Kentucky Theatre
- The theater's facade with marquee glowing at night.
- Interactive map of Kentucky Theatre
- Location: 214 East Main Street Lexington, Kentucky
- Coordinates: 38°02′40″N 84°29′43″W﻿ / ﻿38.04443°N 84.49516°W
- Owner: Lexington-Fayette Urban County Government
- Operator: Friends of the Kentucky Theatre
- Capacity: 816
- Type: Indoor movie theatre

Construction
- Groundbreaking: October 1921
- Opened: October 4, 1922
- Renovated: 1987–1992

Website
- https://www.kentuckytheatre.org/

= Kentucky Theatre (Lexington) =

Movie theater in Lexington, Kentucky, United States

The Kentucky Theatre is a historic cinema in downtown Lexington, Kentucky, United States, that first opened in October 1922. The building is currently owned by the Lexington-Fayette Urban County Government and leased to a non-profit that shows films, and hosts concerts and events. The theater's schedule emphasizes foreign, independent, and art films, although more typical Hollywood movies are occasionally shown, as well. It is one of a few remaining movie palaces in the United States.

Each summer, the Kentucky Theatre hosts a Summer Classics series, showing a different classic film each Wednesday throughout the summer. Most films in the series are paired as one-night double-features or shown with an accompanying cartoon. These also include performances by organists part of the Bluegrass Chapter of the American Theatre Organ Society, which include classic and modern pieces and a sing-along before the show.

==History==

Following extensive damage in 1987, from a fire in an adjacent restaurant, the theater was closed. Over the next five years, a number of renovations were conducted and the grand reopening was held on April 11, 1992.

In the late 1990s, the city renovated and reopened the adjoining theater. It is referred to informally as the State Theatre, although it is operated as a second screen for the Kentucky. The State was a long-time venue for the Woodsongs Old-Time Radio Hour which now plays at the Lyric theater.

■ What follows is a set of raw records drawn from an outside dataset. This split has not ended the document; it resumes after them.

(** Entry [(b, c, p)] of the weighted context is the inner product of
    row [(b, c)] of the projected words with the attention weights of
    sample [b] at location [p]. *)
Lemma weighted_context_entry (B C L hw : nat) (wproj : list ext) (attn : list fl)
      (b c p : nat) :
  length attn = B * (L * hw) ->
  b < B -> c < C -> p < hw ->
  exists col : list ext,
    length col = L /\
    (forall l, l < L ->
       nth_error col l
       = nth_error (map fl_to_ext attn) ((b * L + l) * hw + p)) /\
    nth_error (weighted_context B C L hw wproj attn) ((b * C + c) * hw + p)
    = Some (dot (row_at L (b * C + c) wproj) col).
Proof.
  intros Hattn Hb Hc Hp. unfold weighted_context.
  set (ax := map fl_to_ext attn).
  assert (Hax : length ax = B * (L * hw)) by (unfold ax; now rewrite length_map).
  destruct (@to3_row _ B C L wproj b c Hb Hc) as (blkA & HblkA & Hrowc).
  destruct (nth_error (to3 B L hw ax) b) as [blkB|] eqn:HblkB.
  2:{ apply nth_error_None in HblkB. rewrite to3_length in HblkB. lia. }
  assert (HokB : block_ok L hw blkB).
  { pose proof (to3_blocks B L hw ax Hax) as HF.
    rewrite Forall_forall in HF. apply HF. eapply nth_error_In; eauto. }
  destruct (transpose_block HokB) as [HTlen HTu].
  destruct (nth_error (transpose hw blkB) p) as [col|] eqn:Hcol.
  2:{ apply nth_error_None in Hcol. lia. }
  exists col. split; [|split].
  - apply (@uniform_nth_error _ L (transpose hw blkB) p col HTu Hcol).
  - intros l Hl.
    destruct (@to3_row _ B L hw ax b l Hb Hl) as (blkB' & HblkB' & Hrowl).
    rewrite HblkB in HblkB'. injection HblkB' as <-.
    rewrite (@nth_error_transpose _ hw blkB p col l _ (proj2 HokB) Hcol Hrowl).
    apply nth_error_row_at. exact Hp.
  - rewrite (@nth_error_of3 _ C hw _ b (matmul dot hw blkA blkB) c
               (map (dot (row_at L (b * C + c) wproj)) (transpose hw blkB)) p).
    + now rewrite nth_error_map, Hcol.
    + now apply bmm_data_blocks.
    + rewrite nth_error_map, (@nth_error_combine _ _ _ _ b blkA blkB HblkA HblkB).
      reflexivity.
    + unfold matmul. now rewrite nth_error_map, Hrowc.
    + exact Hp.
Qed.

In 2000, the Kentucky and its manager Fred Mills found themselves embroiled in controversy over the showing of an X-rated film entitled Disco Dolls in Hot Skin. Undercover officers confiscated the film and Mills was charged with distributing obscene material. The theater filed suit and the film was returned. Mills' charges were dismissed upon arraignment, and the Lexington city council voted 11 to 4 against holding a review on the issue. The phrase "Defend the First Amendment" was put onto the marquee after the incident.

In 2020, the Kentucky was shuttered due to the COVID-19 pandemic. The Lexington-Fayette Urban County Government terminated the operating contract with The Kentucky Theatre Group, Inc. at the company's request.

In September 2021, the Mayor recommended that the management contract be given to the Friends of the Kentucky Theatre, a non-profit 501(c)(3). In January 2022, the theater reopened under the direction of the Friends of the Kentucky Theatre.